After the dura is reflected, visual inspection of the tumor’s extension to the cortical surface is performed; image guidance or ultrasound may be used if necessary. The surgeon should use multiple anatomic landmarks to confirm navigation data before removing relatively normal-appearing tissue.
Reliance on only one navigation source (CT or MRI computerized navigation) that is prone to error because of brain shift after the dural opening should be avoided. Large surface cortical veins and arteries, normal sulci/gyral pial surfaces on the boundaries of the tumor, and other identifying landmarks on preoperative imaging should be used for complementing surgical orientation during the entire dissection and resection processes.
Details of cortical mapping are discussed in the Language Mapping and Sensorimotor Mapping for glioma chapters. In general, an en bloc tumor resection is preferred if the tumor boundaries or pseudocapsule are relatively distinguishable from the normal brain parenchyma and if there is enough operative space available to achieve this goal without retracting on the normal structures.
The specific techniques for a given tumor are discussed in the individual chapters in this volume. After resection is complete, the surgeon must pay careful attention to achieve hemostasis using bipolar coagulation. I use thrombin solution irrigation for slow venous ooze along the walls of the resection cavity.
I do not cover or line the resection cavity with hemostatic materials because delayed scarring of these materials may lead to their enchantment on postoperative MRIs and confusion regarding tumor recurrence.

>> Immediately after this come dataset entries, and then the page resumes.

(** * Task manager back end: reminder scheduler, task and category models

    A shallow embedding of the server side of the task-management
    application:

    - the Task model ([taskSchema] and its [pre('save')] middleware) and
      the Category model ([server/models/Category.js]);
    - the task routes ([POST /api/tasks], [PUT /api/tasks/:id]) and the
      category routes ([POST], [PUT] and [DELETE /api/categories/:id]);
    - [server/services/notificationService.js]: the cron-driven reminder
      scan, the daily due-soon job and the weekly summary job;
    - the route tables of the two routers, the pagination of
      [GET /api/tasks] and the date windows of
      [GET /api/analytics/overview];
    - of the client, the reducer of [AuthContext.js], the two route
      guards and the response interceptor of the API module.

    Dates are milliseconds since the Unix epoch, as [Date.prototype.getTime]
    returns them.  A MongoDB collection is a finite map from [_id] to
    document.  Asynchronous code is sequential here: every [await] is a
    bind of the effect monad [M] defined below. *)

From Stdlib Require Import ZArith Lia Floats.SpecFloat.
From stdpp Require Import base option list gmap fin_maps fin_sets strings pretty.

Local Open Scope string_scope.
Local Open Scope list_scope.
Local Open Scope Z_scope.

(** ** Dates *)

Module Date.

(** Milliseconds since 1970-01-01T00:00:00Z. *)
Definition t := Z.

Definition MS_PER_MINUTE : Z := 60 * 1000.
Definition MS_PER_HOUR : Z := 60 * 60 * 1000.
Definition MS_PER_DAY : Z := 24 * 60 * 60 * 1000.

(** Number of days between 1970-01-01 and the given proleptic Gregorian
    date (month 1..12, day 1..31).  This is the arithmetic behind the
    built-in [Date.UTC]. *)
Definition days_from_civil (y m d : Z) : Z :=
  let y' := if m <=? 2 then y - 1 else y in
  let era := y' / 400 in
  let yoe := y' - era * 400 in
  let mp := if 2 <? m then m - 3 else m + 9 in
  let doy := (153 * mp + 2) / 5 + d - 1 in
  let doe := yoe * 365 + yoe / 4 - yoe / 100 + doy in
  era * 146097 + doe - 719468.

(** The inverse: year, month and day of a day number. *)
Definition civil_from_days (z : Z) : Z * Z * Z :=
  let z := z + 719468 in
  let era := z / 146097 in
  let doe := z - era * 146097 in
  let yoe := (doe - doe / 1460 + doe / 36524 - doe / 146096) / 365 in
  let y := yoe + era * 400 in
  let doy := doe - (365 * yoe + yoe / 4 - yoe / 100) in
  let mp := (5 * doy + 2) / 153 in
  let d := doy - (153 * mp + 2) / 5 + 1 in
  let m := if mp <? 10 then mp + 3 else mp - 9 in
  (if m <=? 2 then y + 1 else y, m, d).

(** [date.getUTCFullYear()] *)
Definition getUTCFullYear (date : t) : Z :=
  (civil_from_days (date / MS_PER_DAY)).1.1.

(** [Date.UTC(y, m - 1, d, hh, mm)]: months are 1-based here. *)
Definition UTC (y m d hh mm : Z) : t :=
  days_from_civil y m d * MS_PER_DAY + hh * MS_PER_HOUR + mm * MS_PER_MINUTE.

Definition digit (z : Z) : string :=
  String (Ascii.ascii_of_nat (48 + Z.to_nat (z mod 10))) EmptyString.

Definition pad2 (z : Z) : string := digit (z / 10) +:+ digit z.
Definition pad4 (z : Z) : string := pad2 (z / 100) +:+ pad2 z.

(** MongoDB's [$dateToString] with format ['%Y-%m-%d'] and the default
    time zone (UTC), for a date in the years 0 to 9999.  For a date
    outside these years the aggregation raises an error instead of
    rendering it: such a run is one in which the database rejects the
    operation, and the text computed here (the year modulo 10000) is not
    what any run shows.  Statements that read the rendered date assume
    the years 0 to 9999. *)
Definition dateToString (date : t) : string :=
  let '(y, m, d) := civil_from_days (date / MS_PER_DAY) in
  pad4 y +:+ "-" +:+ pad2 m +:+ "-" +:+ pad2 d.

End Date.

(** ** Numbers

    A JavaScript number is an IEEE 754 double.  Where the source divides
    or rounds, the model computes as the double arithmetic is specified
    ([SpecFloat], round to nearest, ties to even). *)

Module Number.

In addition, these hemostatic materials can convey a false sense of security regarding the level of hemostasis achieved.
Aggressive coagulation of the surrounding normal gyri should be avoided. Persistent bleeding is often because of residual tumor, and further inspection and resection may be required. While a watertight dural closure is necessary after posterior fossa surgery, I do not insist on such a closure for supratentorial craniotomies.
A neurologic examination should be performed immediately after surgery in the operating room once the patient is awake. If the patient is difficult to arouse or if there is an unexpected focal deficit, a CT scan should be obtained.
Patients can start with ice chips and small sips of water and advance their diet as tolerated. Hourly neurologic checks and vital signs should be performed throughout the first night for select patient who may deteriorate. Many patients can be observed with neurologic evaluations every 2-4 hours.
Typically patients can be transferred out of the intensive care unit or intermediate care unit to the regular ward on the first postoperative day. Antibiotics should be discontinued after 24 hours unless otherwise indicated, and steroids should be continued at a dose of 4mg every 6 hours.
The decision to terminate the use of steroids should be individualized, and patients may be weaned off over 1 to 2 weeks starting on the 4th or 5th postoperative day. Prophylactic anticonvulsant medications are also terminated one week after surgery if the patient has never suffered from a seizure.
An MRI should be obtained within 48 hours of surgery to assess for residual tumor. Physical and occupational therapy should be consulted to aid with any speech, motor, or sensory deficits. Patients may be safely discharged ~3 days after their craniotomy.